INPUT FOR THIS TASK:

(** ** The live tree *)

(** A DOM node: a text node, or an element with its attributes, its
    registered event listeners and its children.  Names are kept as they
    were given. *)
Inductive dom : Type :=
  | Text (data : string)
  | Element (tagName : string) (attributes : list (string * string))
            (listeners : list (string * value)) (childNodes : list dom).

(** What the platform's [document] decides: which strings it accepts as
    element names and as attribute names. *)
Class Document : Type := {
  valid_element_name : string → bool;
  valid_attribute_name : string → bool;
}.

(** [$node.childNodes]; a text node has none. *)
Definition childNodes (node : dom) : list dom :=
  match node with
  | Text _ => []
  | Element _ _ _ children => children
  end.

Definition with_childNodes (node : dom) (children : list dom) : dom :=
  match node with
  | Text data => Text data
  | Element tag attrs ls _ => Element tag attrs ls children
  end.

(** [document.createTextNode(v)] *)
Definition createTextNode (v : value) : dom := Text (toString v).

(** [$parent.appendChild($child)] for a freshly created [$child]. *)
Definition appendChild (parent child : dom) : result dom :=
  match parent with
  | Text _ => Throw HierarchyRequestError
  | Element tag attrs ls children => Ok (Element tag attrs ls (children ++ [child]))
  end.

(** [$parent.removeChild($parent.childNodes[index])]: without a node at
    [index] the argument is [undefined], which is not a node. *)
Definition removeChildAt (parent : dom) (index : nat) : result dom :=
  match childNodes parent !! index with
  | Some _ => Ok (with_childNodes parent (delete index (childNodes parent)))
  | None => Throw TypeError
  end.

(** [$parent.replaceChild($new, $parent.childNodes[index])] for a freshly
    created [$new]. *)
Definition replaceChildAt (parent new : dom) (index : nat) : result dom :=
  match childNodes parent !! index with
  | Some _ => Ok (with_childNodes parent (<[index := new]> (childNodes parent)))
  | None => Throw TypeError
  end.

(** [$element.addEventListener(type, listener)] *)
Definition addEventListener (el : dom) (type : string) (listener : value) : dom :=
  match el with
  | Text data => Text data
  | Element tag attrs ls children => Element tag attrs (ls ++ [(type, listener)]) children
  end.

(** Setting one entry of an attribute list: an existing attribute keeps its
    place, a new one goes last. *)
Fixpoint set_attr (name val : string) (attrs : list (string * string)) : list (string * string) :=
  match attrs with
  | [] => [(name, val)]
  | (n, v) :: attrs => if String.eqb n name then (n, val) :: attrs else (n, v) :: set_attr name val attrs
  end.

ACTION ITEM: An exact restatement of the data above is required.

COMPLETED TASK:
(** ** The live tree *)

(** A DOM node: a text node, or an element with its attributes, its
    registered event listeners and its children.  Names are kept as they
    were given. *)
Inductive dom : Type :=
  | Text (data : string)
  | Element (tagName : string) (attributes : list (string * string))
            (listeners : list (string * value)) (childNodes : list dom).

(** What the platform's [document] decides: which strings it accepts as
    element names and as attribute names. *)
Class Document : Type := {
  valid_element_name : string → bool;
  valid_attribute_name : string → bool;
}.

(** [$node.childNodes]; a text node has none. *)
Definition childNodes (node : dom) : list dom :=
  match node with
  | Text _ => []
  | Element _ _ _ children => children
  end.

Definition with_childNodes (node : dom) (children : list dom) : dom :=
  match node with
  | Text data => Text data
  | Element tag attrs ls _ => Element tag attrs ls children
  end.

(** [document.createTextNode(v)] *)
Definition createTextNode (v : value) : dom := Text (toString v).

(** [$parent.appendChild($child)] for a freshly created [$child]. *)
Definition appendChild (parent child : dom) : result dom :=
  match parent with
  | Text _ => Throw HierarchyRequestError
  | Element tag attrs ls children => Ok (Element tag attrs ls (children ++ [child]))
  end.

(** [$parent.removeChild($parent.childNodes[index])]: without a node at
    [index] the argument is [undefined], which is not a node. *)
Definition removeChildAt (parent : dom) (index : nat) : result dom :=
  match childNodes parent !! index with
  | Some _ => Ok (with_childNodes parent (delete index (childNodes parent)))
  | None => Throw TypeError
  end.

(** [$parent.replaceChild($new, $parent.childNodes[index])] for a freshly
    created [$new]. *)
Definition replaceChildAt (parent new : dom) (index : nat) : result dom :=
  match childNodes parent !! index with
  | Some _ => Ok (with_childNodes parent (<[index := new]> (childNodes parent)))
  | None => Throw TypeError
  end.

(** [$element.addEventListener(type, listener)] *)
Definition addEventListener (el : dom) (type : string) (listener : value) : dom :=
  match el with
  | Text data => Text data
  | Element tag attrs ls children => Element tag attrs (ls ++ [(type, listener)]) children
  end.

(** Setting one entry of an attribute list: an existing attribute keeps its
    place, a new one goes last. *)
Fixpoint set_attr (name val : string) (attrs : list (string * string)) : list (string * string) :=
  match attrs with
  | [] => [(name, val)]
  | (n, v) :: attrs => if String.eqb n name then (n, val) :: attrs else (n, v) :: set_attr name val attrs
  end.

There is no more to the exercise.